■ Work to be completed
Could you copy, word for word, only the lines from the one containing "From S2P Require Import Prelude" through the last line of the records below, both included?

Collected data
----------------
(* ===== verification/Reports.v ===== *)
(** * Reports

    [ReportService] ([src/application/report/services]): a report is requested, claimed by a
    worker, read from the database in pages, written as CSV or JSON into storage, offered for
    download for a day, and expired.  The storage provider is one of [Storage]; the
    permissions are those of [Roles].  [collate] is the database's order of identifiers. *)

From stdpp Require Import pretty.
From Stdlib Require Import Ascii String QArith.
From S2P Require Import Prelude Store Js Errors Dates Domain Ticket Customer Tenant User.
From S2P Require Import Json Schema World Outbox Logs Frames Tokens Roles Storage.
----------------
■ Result of this exercise
From S2P Require Import Prelude Store Js Errors Dates Domain Ticket Customer Tenant User.
From S2P Require Import Json Schema World Outbox Logs Frames Tokens Roles Storage.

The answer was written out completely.